Nobel Peace Prize winner Narges Mohammadi will start a new hunger strike from her prison lockup in Iran as the prize is awarded in the Norwegian capital Oslo on Sunday in her absence, news agency AFP stated her family as saying.
At a media conference on Saturday in Oslo, Mohammadi’s husband, Taghi Rahmani, their twin children, and her brother, who are representing the Nobel laureate at the prize ceremony, said the new strike is to show unity towards the Baha’i religious minority in Iran.
“She is not here with us today, she is in prison and she will be on a hunger strike in solidarity with a religious minority but we feel her presence here,” AFP quoted her younger brother, Hamidreza Mohammadi, as saying in a brief inaugural statement.
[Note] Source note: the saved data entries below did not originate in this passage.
(** * TaskManager: the status-driven column/task model

    A shallow embedding of the Kanban board application:
    - the client-side status model of the components BoardDetail
      ([handleCreateColumn], [allStatuses], the column rendering) and
      TaskColumn ([getStatusLabel], the column header), with the
      [useColumns] hook that feeds them (status keys derived from column
      titles, the column set that is rendered, the delete capability of a
      column);
    - the REST handlers of the boards router (the module that follows the
      API tests in [backend/src/server.test.js]), of
      [backend/src/routes/tasks.js] and of [backend/src/routes/columns.js],
      behind the express-validator chains of each route, over a relational
      store with the keys and cascade rules of [schema.prisma]
      ([onDelete: Cascade] from Task and Column to Board).

    The character-level operations of JavaScript ([toUpperCase], the
    regular expression class [\s], [trim]) are defined once, for an
    arbitrary alphabet, case mapping and white-space class, and have two
    instances.  Over Unicode code points they are JavaScript's own: the case
    mapping is the full upper-case mapping of Unicode 14.0 and the
    white-space class is that of ECMAScript.  Over Rocq strings, which
    hold the texts of the handlers and of the store, they are the
    restriction of these to ASCII text, on which a byte is a character:
    there the two instances agree, and every property that depends on a
    trimmed text, on its length or on a derived status key is stated for
    ASCII text ([Js.ascii_text]).  JSON numbers are integers that
    JavaScript prints in decimal notation (below 2^53 in magnitude). *)

From Stdlib Require Import ZArith Lia Ascii String DecimalString.
From stdpp Require Import base option list sorting gmap strings.

Local Open Scope string_scope.
Local Open Scope list_scope.
Local Open Scope Z_scope.

(** ** JavaScript string primitives *)

Module Js.

(** [String.prototype.toUpperCase] and [String.prototype.replace(/\s+/g, r)]
    over an arbitrary alphabet: [upper] is the case mapping of one character
    (a character may map to several, as in full Unicode case mapping),
    [space] is the class [\s]. *)
Section CaseMapping.
Context {A : Type}.
Variable upper : A -> list A.
Variable space : A -> bool.

Definition toUpperCase_chars (s : list A) : list A :=
  flat_map upper s.

(** [replace_space_runs r in_run s]: the global replacement of every
    maximal non-empty run of [\s] characters by the single character [r].
    [in_run] tells that the character before [s] belongs to a run that
    has been replaced already. *)
Fixpoint replace_space_runs (r : A) (in_run : bool) (s : list A) : list A :=
  match s with
  | [] => []
  | c :: s' =>
      if space c then
        if in_run then replace_space_runs r true s'
        else r :: replace_space_runs r true s'
      else c :: replace_space_runs r false s'
  end.

(** [ltrim]/[rtrim]/[trim] of validator.js with no [chars] argument:
    [str.replace(/^\s+/, '')] and [str.replace(/\s+$/, '')]. *)
Fixpoint ltrim_chars (s : list A) : list A :=
  match s with
  | [] => []
  | c :: s' => if space c then ltrim_chars s' else s
  end.

Definition rtrim_chars (s : list A) : list A :=
  rev (ltrim_chars (rev s)).

Definition trim_chars (s : list A) : list A :=
  rtrim_chars (ltrim_chars s).
End CaseMapping.

(** The instance over Rocq strings: ASCII text, one byte per character.
    On a byte outside ASCII the operations below do nothing; such a byte
    is part of the encoding of a character that only the instance over
    code points describes. *)
Definition is_ascii (c : ascii) : bool :=
  (nat_of_ascii c <? 128)%nat.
On Sunday, at the Nobel Prize ceremony in Oslo, joined by the Norwegian royal family and other VIPs, the twins will recite a speech that their mother managed to smuggle out of her prison cell.
The 51-year-old Narges Mohammadi was awarded the noble prize for her fight against the oppression of women in Iran.
“On International Human Rights Day, 10th of December, I will also go on a hunger strike in protest against violations of human rights in Iran and in solidarity with the hunger strike of Baha’i women prisoners in Evin Prison,” said a post on Mohammadi’s Instagram account.
Held in Tehran’s Evin prison, Mohammadi led another hunger strike in November to get the right to be moved to the hospital without covering her head.
Arrested 13 times and sentenced five times to a total of 31 years in prison and 154 lashes, Mohammadi has spent much of the past two decades in and out of jail, the AFP reported.